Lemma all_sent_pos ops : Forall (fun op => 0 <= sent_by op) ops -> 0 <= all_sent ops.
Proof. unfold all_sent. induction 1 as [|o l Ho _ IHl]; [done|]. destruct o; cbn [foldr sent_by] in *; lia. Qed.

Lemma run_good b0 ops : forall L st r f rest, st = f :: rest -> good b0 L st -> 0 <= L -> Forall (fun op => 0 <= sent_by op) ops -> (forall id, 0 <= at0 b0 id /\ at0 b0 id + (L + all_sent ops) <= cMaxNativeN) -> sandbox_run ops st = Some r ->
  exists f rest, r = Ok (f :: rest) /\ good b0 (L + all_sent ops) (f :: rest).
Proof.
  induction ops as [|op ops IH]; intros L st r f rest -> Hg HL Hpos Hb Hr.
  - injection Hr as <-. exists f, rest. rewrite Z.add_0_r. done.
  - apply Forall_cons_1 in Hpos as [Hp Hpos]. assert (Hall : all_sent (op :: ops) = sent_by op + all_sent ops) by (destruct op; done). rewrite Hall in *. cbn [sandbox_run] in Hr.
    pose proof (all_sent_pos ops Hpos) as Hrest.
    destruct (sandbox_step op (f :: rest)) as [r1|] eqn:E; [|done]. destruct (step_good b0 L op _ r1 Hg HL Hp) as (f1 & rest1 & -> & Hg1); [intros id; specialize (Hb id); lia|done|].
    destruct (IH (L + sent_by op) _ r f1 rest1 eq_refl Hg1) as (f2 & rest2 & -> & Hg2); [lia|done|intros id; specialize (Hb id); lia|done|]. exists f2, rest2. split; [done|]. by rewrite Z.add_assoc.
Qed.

_ _ _

◆ EXERCISE
Return every line of the material exactly.

◆ EXERCISE RESULT
Lemma all_sent_pos ops : Forall (fun op => 0 <= sent_by op) ops -> 0 <= all_sent ops.
Proof. unfold all_sent. induction 1 as [|o l Ho _ IHl]; [done|]. destruct o; cbn [foldr sent_by] in *; lia. Qed.

Lemma run_good b0 ops : forall L st r f rest, st = f :: rest -> good b0 L st -> 0 <= L -> Forall (fun op => 0 <= sent_by op) ops -> (forall id, 0 <= at0 b0 id /\ at0 b0 id + (L + all_sent ops) <= cMaxNativeN) -> sandbox_run ops st = Some r ->
  exists f rest, r = Ok (f :: rest) /\ good b0 (L + all_sent ops) (f :: rest).
Proof.
  induction ops as [|op ops IH]; intros L st r f rest -> Hg HL Hpos Hb Hr.
  - injection Hr as <-. exists f, rest. rewrite Z.add_0_r. done.
  - apply Forall_cons_1 in Hpos as [Hp Hpos]. assert (Hall : all_sent (op :: ops) = sent_by op + all_sent ops) by (destruct op; done). rewrite Hall in *. cbn [sandbox_run] in Hr.
    pose proof (all_sent_pos ops Hpos) as Hrest.
    destruct (sandbox_step op (f :: rest)) as [r1|] eqn:E; [|done]. destruct (step_good b0 L op _ r1 Hg HL Hp) as (f1 & rest1 & -> & Hg1); [intros id; specialize (Hb id); lia|done|].
    destruct (IH (L + sent_by op) _ r f1 rest1 eq_refl Hg1) as (f2 & rest2 & -> & Hg2); [lia|done|intros id; specialize (Hb id); lia|done|]. exists f2, rest2. split; [done|]. by rewrite Z.add_assoc.
Qed.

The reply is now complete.